= TO DO =
The task calls for each line of the records below in which the word "stays" appears.

#####

(* ===== verification/Move.v ===== *)
(** * One generation: [ParticleMove] of [src/pso_linReg.c] (lines 151-186)

    [ParticleMove] reads [gbest.position] once, then sweeps the swarm in index
    order.  The sweep's body is split as the code's statements group:
    [move_particle] is the update of one particle (lines 160-180: velocity,
    its clamp, position, its clamp, fitness, personal best), [raise_gbest]
    the live update of the global best (lines 183-184), and
    [ParticleMove_body] one iteration of the loop with its two [RND()]
    draws.  The theorems: a move keeps a particle well formed for any draws
    and never lowers its personal best; one iteration, and so the whole
    generation, preserves [swarm_inv] and moves the state forward in
    [progress]; with [w = c1 = c2 = 0] a particle stays where it is. *)

From Stdlib Require Import QArith Qabs Lqa.
From stdpp Require Import base list.
From S2P Require Import Prelude Fitness Random Particle.

Open Scope Q_scope.

(** Lines 160-180, for the particle [p] read from [p[i]], the snapshot
    [gpos] of the global best position and the two draws [r1], [r2]. *)
Definition move_particle (P : params) (gpos r1 r2 : Q) (p : particle) : particle :=
  let v := velocity p in
  let pos := position p in
  let ppos := pbest_pos p in
  let v := clamp_velocity P (w P * v + c1 P * r1 * (ppos - pos) + c2 P * r2 * (gpos - pos)) in
  let pos := clamp_position P (pos + v) in
  let fitness := fit pos in
  if Qltb (pbest_fit p) fitness
  then mkParticle pos v fitness pos fitness
  else mkParticle pos v fitness (pbest_pos p) (pbest_fit p).

Section Sweep.
Context {G : Type} `{!RandSource G}.

(** Lines 183-184: [if(p[i].fitness > gbest.fitness) memcpy(&gbest, &p[i], ...)]. *)
Definition raise_gbest (p : particle) (st : world G) : world G :=
  if Qltb (fitness (gbest st)) (fitness p) then set_gbest p st else st.

(** Lines 160-184: iteration [i] of the sweep, [gpos] the snapshot. *)
Definition ParticleMove_body (P : params) (gpos : Q) (i : nat) : St (world G) unit :=
  st ← get;
  match swarm st !! i with
  | None => mret tt
  | Some p =>
      r1 ← rnd;
      r2 ← rnd;
      let p' := move_particle P gpos r1 r2 p in
      modify (fun st => raise_gbest p' (set_swarm (<[i:=p']> (swarm st)) st))
  end.

(** C leaves the order of the two [RND()] calls of line 164 to the
    compiler.  [ParticleMove_body_rl] is the iteration a compiler that
    evaluates the operands right to left produces: the draw of the [c2]
    term comes first. *)
Definition ParticleMove_body_rl (P : params) (gpos : Q) (i : nat) : St (world G) unit :=
  st ← get;
  match swarm st !! i with
  | None => mret tt
  | Some p =>
      r2 ← rnd;
      r1 ← rnd;
      let p' := move_particle P gpos r1 r2 p in
      modify (fun st => raise_gbest p' (set_swarm (<[i:=p']> (swarm st)) st))
  end.

(** [void ParticleMove(particle *p)]. *)
Definition ParticleMove (P : params) : St (world G) unit :=
  st ← get;
  let gpos := position (gbest st) in
  for_loop (particle_cnt P) (ParticleMove_body P gpos).

(** [ParticleMove] compiled with the right-to-left order. *)
Definition ParticleMove_rl (P : params) : St (world G) unit :=
  st ← get;
  let gpos := position (gbest st) in
  for_loop (particle_cnt P) (ParticleMove_body_rl P gpos).
End Sweep.

(** ** Relations and states the theorems use *)

(** How the personal best moves: raised to the new point when its fitness is
    strictly higher, kept otherwise. *)
Definition pbest_step (p p' : particle) : Prop :=
  (pbest_fit p < fitness p' /\ pbest_pos p' = position p' /\ pbest_fit p' = fitness p') \/
  (fitness p' <= pbest_fit p /\ pbest_pos p' = pbest_pos p /\ pbest_fit p' = pbest_fit p).

(** After the first [j] iterations of the sweep, particles [0 .. j-1] have
    been moved once towards [gpos] with draws in [0, 1], the others are
    untouched. *)
Definition sweep_inv {G : Type} (P : params) (gpos : Q) (st : world G) (j : nat) (st' : world G) : Prop :=
  length (swarm st') = length (swarm st) /\
  forall k p, swarm st !! k = Some p ->
    ((k < j)%nat -> exists r1 r2, 0 <= r1 <= 1 /\ 0 <= r2 <= 1 /\
        swarm st' !! k = Some (move_particle P gpos r1 r2 p)) /\
    ((j <= k)%nat -> swarm st' !! k = Some p).

(** Two states of the same swarm whose particles sit at the same positions. *)
Definition positions_kept {G : Type} (st st' : world G) : Prop :=
  length (swarm st') = length (swarm st) /\
  forall i p p', swarm st !! i = Some p -> swarm st' !! i = Some p' -> position p' == position p.

(** ** A concrete state *)

(** Two particles on the default search space; the one at [-50] is the
    global best. *)
Definition demo_swarm : list particle :=
  [mkParticle 10 5 (fit 10) 10 (fit 10); mkParticle (-50) 0 (fit (-50)) (-50) (fit (-50))].

Definition demo_world : world Replay.state :=
  mkWorld demo_swarm (mkParticle (-50) 0 (fit (-50)) (-50) (fit (-50)))
    (Replay.mkState [16000; 300; 32767; 12]%Z).

Definition demo_params : params := mkParams 1 2 2 200 100 (-100) 2.
(** C3: in the configuration [main] sets (2000 particles on [-100, 100],
    100000 generations), whenever [malloc] succeeds and [size_t] has at
    least 17 bits, [main] prints a point of [-100, 100], its true fitness,
    and that fitness is at most [0.01] above the known optimum's. *)
Theorem main_best_near_known_optimum {G : Type} `{!RandSource G, !RandSourceLaws G}
    (env : run_env G) :
  malloc_ok env = true -> (17 <= size_t_bits env)%Z ->
  exists bp bf, main env = Printed (bp, bf) (known_x, fit known_x) /\
    -100 <= bp <= 100 /\ bf = fit bp /\ bf <= fit known_x + (1 # 100).
Proof.
  intros Hok Hb. unfold main.
  rewrite main_with_fits; [| done | lia |].
  2:{ assert (131072 <= 2 ^ size_t_bits env)%Z.
      { change 131072%Z with (2 ^ 17)%Z. apply Z.pow_le_mono_r; lia. }
      change (80000 < 2 ^ size_t_bits env)%Z. lia. }
  set (st := run default_params default_max_itera (now env) @@
               start_world (particle_cnt default_params) env).
  assert (Hinv : swarm_inv default_params st).
  { apply run_inv; [by_compute | cbn; lia | apply repeat_length]. }
  destruct (swarm_inv_gbest default_params st Hinv) as [Hfit Hin].
  exists (position (gbest st)), (fitness (gbest st)).
  split_and!; [reflexivity | apply Hin | apply Hin | done |].
  rewrite Hfit. pose proof (fit_upper (position (gbest st)) Hin). pose proof fit_known_x. lra.
Qed.

(** C14: the spec's scenario "with [c1 = c2 = 0] and [w = 0] the particle
    stays at its initial position forever": after [ParticleInit], no
    generation moves any particle. *)
Theorem run_at_rest {G : Type} `{!RandSource G, !RandSourceLaws G}
    (P : params) (k : nat) (t : Z) (st : world G) :
  w P == 0 -> c1 P == 0 -> c2 P == 0 -> params_wf P ->
  (0 < particle_cnt P)%nat -> length (swarm st) = particle_cnt P ->
  positions_kept (run P 0 t @@ st) (run P k t @@ st).
Proof.
  intros Hw Hc1 Hc2 HP Hn Hl. rewrite !run_exec.
  apply generations_keep_positions; try done. by apply ParticleInit_inv.
Qed.

(** In the same scenario the velocity collapses: after at least one
    generation every particle's velocity is [0]. *)
Lemma run_at_rest_velocity {G : Type} `{!RandSource G, !RandSourceLaws G}
    (P : params) (k : nat) (t : Z) (st : world G) :
  w P == 0 -> c1 P == 0 -> c2 P == 0 -> params_wf P ->
  (0 < particle_cnt P)%nat -> length (swarm st) = particle_cnt P -> (1 <= k)%nat ->
  forall i p, swarm (run P k t @@ st) !! i = Some p -> velocity p == 0.
Proof.
  intros Hw Hc1 Hc2 HP Hn Hl Hk. rewrite run_exec. unfold for_loop.
  replace k with (k - 1 + 1)%nat by lia.
  rewrite for_from_add, for_from_S, for_from_0.
  apply ParticleMove_zero_velocity; try done.
  apply generations_inv; [done |]. by apply ParticleInit_inv.
Qed.

(** Every point [fit] is evaluated at during a run stays in the swarm until
    the next generation boundary (each particle is evaluated once by
    [ParticleInit] and once per generation), so the points evaluated up to
    generation [k] are the particles' points at the boundaries [0 .. k].
    C19 and C20 state that [gbest] at generation [k] is the best of them. *)

(** C19 (refinement): no point evaluated up to generation [k] has a
    fitness above that of [gbest] at generation [k]. *)
Theorem run_gbest_dominates_history {G : Type} `{!RandSource G, !RandSourceLaws G}
    (P : params) (k0 k : nat) (t : Z) (st : world G) :
  params_wf P -> (0 < particle_cnt P)%nat -> length (swarm st) = particle_cnt P ->
  (k0 <= k)%nat ->
  forall i p, swarm (run P k0 t @@ st) !! i = Some p ->
  fitness p <= fitness (gbest (run P k t @@ st)).
Proof.
  intros HP Hn Hl Hk i p Hp.
  pose proof (run_inv P k0 t st HP Hn Hl) as Hinv.
  pose proof (wf_fitness_le P p (inv_particles P _ Hinv i p Hp)).
  pose proof (inv_gbest_upper P _ Hinv i p Hp).
  replace k with (k0 + (k - k0))%nat by lia.
  pose proof (prog_gbest _ _ (run_prog P k0 (k - k0) t st)). lra.
Qed.

(** C20 (refinement): [gbest] at generation [k] is a point that was
    evaluated: some particle sat at its position, with its fitness, at a
    generation boundary [k0 <= k]. *)
Theorem run_gbest_from_history {G : Type} `{!RandSource G, !RandSourceLaws G}
    (P : params) (k : nat) (t : Z) (st : world G) :
  params_wf P -> (0 < particle_cnt P)%nat -> length (swarm st) = particle_cnt P ->
  exists k0 i p0, (k0 <= k)%nat /\ swarm (run P k0 t @@ st) !! i = Some p0 /\
    position p0 = position (gbest (run P k t @@ st)) /\
    fitness p0 = fitness (gbest (run P k t @@ st)).
Proof.
  intros HP Hn Hl.
  destruct (inv_gbest_attained P _ (run_inv P k t st HP Hn Hl)) as (i & q & Hq & Hpos & Hfit).
  destruct (run_pbest_history P k t st HP Hn Hl i q Hq) as (k0 & p0 & Hk0 & Hp0 & Hpos0 & Hfit0).
  exists k0, i, p0. split_and!; [done | done | congruence | congruence].
Qed.

(** When [malloc] returns NULL for a nonempty swarm, [main] reaches
    [ParticleInit]'s write through NULL: the code never checks the result
    of [AllocateParticle]. *)
Lemma main_null_deref {G : Type} `{!RandSource G} (P : params) (n : nat) (env : run_env G) :
  malloc_ok env = false -> (0 < particle_cnt P)%nat -> main_with P n env = UB_null_deref.
Proof.
  intros Hok Hn. unfold main_with, AllocateParticle. rewrite Hok.
  by destruct (Nat.ltb_spec 0 (particle_cnt P)); [| lia].
Qed.

(** C11 (bounds): when [sizeof(particle) * particle_cnt] does not fit in
    [size_t], the product wraps, [malloc] returns a block too small for
    the swarm and [ParticleInit] writes past it. *)
Theorem main_size_wraps {G : Type} `{!RandSource G} (P : params) (n : nat) (env : run_env G) :
  malloc_ok env = true -> (0 <= size_t_bits env)%Z ->
  (2 ^ size_t_bits env <= sizeof_particle * Z.of_nat (particle_cnt P))%Z ->
  main_with P n env = UB_write_past_block.
Proof.
  intros Hok Hb Hwrap. unfold main_with. rewrite Hok.
  destruct (AllocateParticle_short _ _ Hb Hwrap) as (c & -> & Hc).
  by destruct (Nat.ltb_spec c (particle_cnt P)); [| lia].
Qed.

(** C12: with [particle_cnt = 0] no particle is ever initialised, and
    [main] prints the zero-initialised [gbest], the pair [(0, 0)], which
    is not a point of the objective: [fit 0] is [8000]. *)
Theorem main_empty_swarm {G : Type} `{!RandSource G} (P : params) (n : nat) (env : run_env G) :
  particle_cnt P = 0%nat ->
  main_with P n env = Printed (0, 0) (known_x, fit known_x) /\ ~ (fit 0 == 0).
Proof.
  intros H0. split; [| vm_compute; discriminate].
  unfold main_with, AllocateParticle, ParticleDisplay. rewrite H0.
  destruct (malloc_ok env); cbn -[run exec]; rewrite (run_empty P n (now env) _ H0); reflexivity.
Qed.

(** C13: the spec's scenario "one particle, [w = 1], [c1 = c2 = 0]: the
    global best's fitness equals the particle's fitness at every step"
    does not hold: after one generation the particle has moved to a worse
    point while [gbest] keeps the best one seen, which is the particle's
    personal best. *)
Theorem one_particle_gbest_not_current :
  let st := run one_particle_params 1 0 @@ start_world 1 (replay_env one_particle_draws) in
  exists p, swarm st = [p] /\ ~ (fitness (gbest st) == fitness p) /\
    fitness (gbest st) == pbest_fit p.
Proof.
  cbv zeta. eexists. split; [vm_compute; reflexivity |].
  split; [vm_compute; discriminate | vm_compute; reflexivity].
Qed.

(** ** Witnesses *)

Lemma run_preserves_inv_witness :
  params_wf small_params /\ (0 < particle_cnt small_params)%nat /\
  length (swarm (start_world 3 (replay_env small_draws))) = particle_cnt small_params /\
  swarm_inv small_params (run small_params 2 0 @@ start_world 3 (replay_env small_draws)).
Proof.
  split_and!; [by_compute | cbn; lia | reflexivity |].
  apply run_preserves_inv; [by_compute | cbn; lia | reflexivity].
Defined.

Lemma run_monotone_witness :
  (1 <= 2)%nat /\
  progress (run small_params 1 0 @@ start_world 3 (replay_env small_draws))
           (run small_params 2 0 @@ start_world 3 (replay_env small_draws)).
Proof. split; [lia | apply run_monotone; lia]. Defined.

Lemma main_best_near_known_optimum_witness :
  malloc_ok (replay_env small_draws) = true /\ (17 <= size_t_bits (replay_env small_draws))%Z /\
  exists bp bf, main (replay_env small_draws) = Printed (bp, bf) (known_x, fit known_x) /\
    -100 <= bp <= 100 /\ bf = fit bp /\ bf <= fit known_x + (1 # 100).
Proof.
  split_and!; [reflexivity | cbn; lia |].
  apply main_best_near_known_optimum; [reflexivity | cbn; lia].
Defined.
(** * Graph metrics plugin: graph construction, path search and cache upkeep

    A shallow embedding of [EnhancedGraphService] (graph builder, path finder,
    cache manager), of the metrics of [HubDetectionService] (PageRank, degree
    centrality, eigenvector centrality, bridging coefficient) and of the
    modal's [calculateClusteringCoefficient], with the properties stated
    about them.

    Modelling conventions.
    - Node identifiers are document paths.  A path is never a canonical array
      index and never the name of a property inherited from
      [Object.prototype], so a plain object used as a record of such keys
      iterates in insertion order, as a JavaScript [Map] does, and a lookup
      finds own entries only.  Both are association lists kept in insertion
      order: [oset] overwrites in place or appends, as [Map.set] and property
      assignment do.
    - Integer-valued numbers (distances, lengths, counters, the numeric
      settings) are [Z]; [Infinity] is [None] in an [option].  Real-valued
      numbers are IEEE binary64 floats ([PrimFloat]), which is what a
      JavaScript number is.
    - A statement that can throw returns a [result]; loops that the source
      writes with [while] or by recursion take fuel, and the fuel is shown to
      suffice. *)

From Stdlib Require Import String Ascii List ZArith Lia Bool PeanoNat Sorted Permutation.
From Stdlib Require Import DecimalString PrimFloat SpecFloat FloatOps FloatAxioms.
From Stdlib Require Uint63.
Import ListNotations.
Local Open Scope string_scope.
Local Open Scope list_scope.
Local Open Scope Z_scope.
Set Warnings "-inexact-float".

(** ** Outcomes of a JavaScript computation *)

Inductive result (A : Type) : Type :=
| Ok (a : A)
| TypeError
| OutOfFuel.
Arguments Ok {A} a.
Arguments TypeError {A}.
Arguments OutOfFuel {A}.

Definition rbind {A B : Type} (r : result A) (k : A -> result B) : result B :=
  match r with
  | Ok a => k a
  | TypeError => TypeError
  | OutOfFuel => OutOfFuel
  end.

Notation "x <- c ;; k" := (rbind c (fun x => k))
  (at level 61, c at next level, right associativity).

(** ** Insertion-ordered maps with string keys *)

Section OrderedMap.
Context {V : Type}.

Definition omap := list (string * V).

Fixpoint oget (m : omap) (k : string) : option V :=
  match m with
  | [] => None
  | (k', v) :: rest => if String.eqb k' k then Some v else oget rest k
  end.

Definition ohas (m : omap) (k : string) : bool :=
  match oget m k with Some _ => true | None => false end.

(** [Map.set] / property assignment: an existing key keeps its place. *)
Fixpoint oset (m : omap) (k : string) (v : V) : omap :=
  match m with
  | [] => [(k, v)]
  | (k', v') :: rest =>
      if String.eqb k' k then (k', v) :: rest else (k', v') :: oset rest k v
  end.

(** [Map.delete] / the [delete] operator. *)
Definition odelete (m : omap) (k : string) : omap :=
  filter (fun kv => negb (String.eqb (fst kv) k)) m.

Definition okeys (m : omap) : list string := map fst m.
Definition ovalues (m : omap) : list V := map snd m.
End OrderedMap.
Arguments omap V : clear implicits.

(** A JavaScript [Set] of strings, used only through [has], [add], [delete]. *)
Definition sset := list string.
Definition shas (s : sset) (x : string) : bool := existsb (String.eqb x) s.
Definition sadd (s : sset) (x : string) : sset := if shas s x then s else s ++ [x].
Definition sdelete (s : sset) (x : string) : sset :=
  filter (fun y => negb (String.eqb y x)) s.

(** ** Data model *)

Inductive ConnectionType : Type := DIRECT | BACKLINK | TAG | EMBEDDED.

Record Metadata : Type := mkMetadata {
  title : string;
  tags : list string
}.

Record ConnectionInfo : Type := mkConnectionInfo {
  type : ConnectionType;
  commonTags : option (list string);
  metadata : option Metadata
}.

Definition EnhancedGraph := omap (omap ConnectionInfo).

Record PathResult : Type := mkPathResult {
  distance : Z;
  path : list string;
  connectionTypes : list ConnectionInfo
}.

(** ** The document source

    A document as the vault presents it: its path and basename, whether
    [vault.read] succeeds, the first capture group of every match of the
    wiki-link expression and of the embedded-link expression in its text, in
    order, and the tag strings of the metadata cache (with their leading
    hash sign).  Matching the two regular expressions against the text is
    the document source's part; what [processFile] does with the captures is
    modelled.  (In a real text every embedded link is also matched by the
    wiki-link expression; the model does not rely on it.) *)

Record TFile : Type := mkTFile {
  fpath : string;
  basename : string;
  readable : bool;
  wikiLinkMatches : list string;
  embeddedLinkMatches : list string;
  cacheTags : list string
}.

Inductive AlgorithmPreference : Type :=
  PrefAuto | PrefOriginal | PrefOptimized | PrefBidirectional.

Record Settings : Type := mkSettings {
  cacheGraphStructure : bool;
  parallelProcessing : bool;
  includeBacklinks : bool;
  includeEmbeddedLinks : bool;
  includeTagsInAnalysis : bool;
  maxPathLength : Z;
  algorithmPreference : AlgorithmPreference
}.

(** ** String helpers of the name resolver

    Strings are sequences of bytes: [toLowerCase] lowers the ASCII letters
    and [trim] removes the ASCII white space. *)

Definition lowerAscii (c : ascii) : ascii :=
  let n := nat_of_ascii c in
  if andb (Nat.leb 65 n) (Nat.leb n 90) then ascii_of_nat (n + 32) else c.

Fixpoint toLowerCase (s : string) : string :=
  match s with
  | EmptyString => EmptyString
  | String c rest => String (lowerAscii c) (toLowerCase rest)
  end.

Fixpoint includes (s sub : string) : bool :=
  if String.prefix sub s then true
  else match s with
       | EmptyString => false
       | String _ rest => includes rest sub
       end.

(** [s.split(sep)[0]] for a one-character separator. *)
Fixpoint beforeChar (sep : ascii) (s : string) : string :=
  match s with
  | EmptyString => EmptyString
  | String c rest =>
      if Ascii.eqb c sep then EmptyString else String c (beforeChar sep rest)
  end.

Definition isSpace (c : ascii) : bool :=
  let n := nat_of_ascii c in
  orb (Nat.eqb n 32) (andb (Nat.leb 9 n) (Nat.leb n 13)).

Fixpoint trimStart (s : string) : string :=
  match s with
  | EmptyString => EmptyString
  | String c rest => if isSpace c then trimStart rest else s
  end.

Fixpoint revString (s acc : string) : string :=
  match s with
  | EmptyString => acc
  | String c rest => revString rest (String c acc)
  end.

Definition trim (s : string) : string :=
  revString (trimStart (revString (trimStart s) EmptyString)) EmptyString.

(** [match[1].split('#')[0].split('|')[0].trim()] *)
Definition linkTextOf (capture : string) : string :=
  trim (beforeChar "|" (beforeChar "#" capture)).

Definition substring1 (s : string) : string :=
  match s with
  | EmptyString => EmptyString
  | String _ rest => rest
  end.

Definition tagsOf (f : TFile) : list string := map substring1 (cacheTags f).

Section Service.
(** The vault's markdown files, in enumeration order, and the settings. *)
Variable files : list TFile.
Variable settings : Settings.

Definition findNoteByName (name : string) : option TFile :=
  match find (fun f => String.eqb (basename f) name) files with
  | Some f => Some f
  | None =>
      match find (fun f => String.eqb (toLowerCase (basename f))
                                      (toLowerCase name)) files with
      | Some f => Some f
      | None =>
          find (fun f => includes (toLowerCase (basename f))
                                  (toLowerCase name)) files
      end
  end.

(** [vault.getAbstractFileByPath(p) instanceof TFile], for markdown files. *)
Definition getAbstractFileByPath (p : string) : option TFile :=
  find (fun f => String.eqb (fpath f) p) files.

Definition getFileMetadata (f : TFile) : Metadata :=
  {| title := basename f; tags := tagsOf f |}.

(** ** Graph builder *)

Definition isEmptyString (s : string) : bool := String.eqb s "".

(** [graph[node] || new Map()] *)
Definition neighborsOf (g : EnhancedGraph) (node : string) : omap ConnectionInfo :=
  match oget g node with
  | Some m => m
  | None => []
  end.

#####

= RESPONSE FOR THIS EXERCISE =
    [progress]; with [w = c1 = c2 = 0] a particle stays where it is. *)
    stays at its initial position forever": after [ParticleInit], no
(** Every point [fit] is evaluated at during a run stays in the swarm until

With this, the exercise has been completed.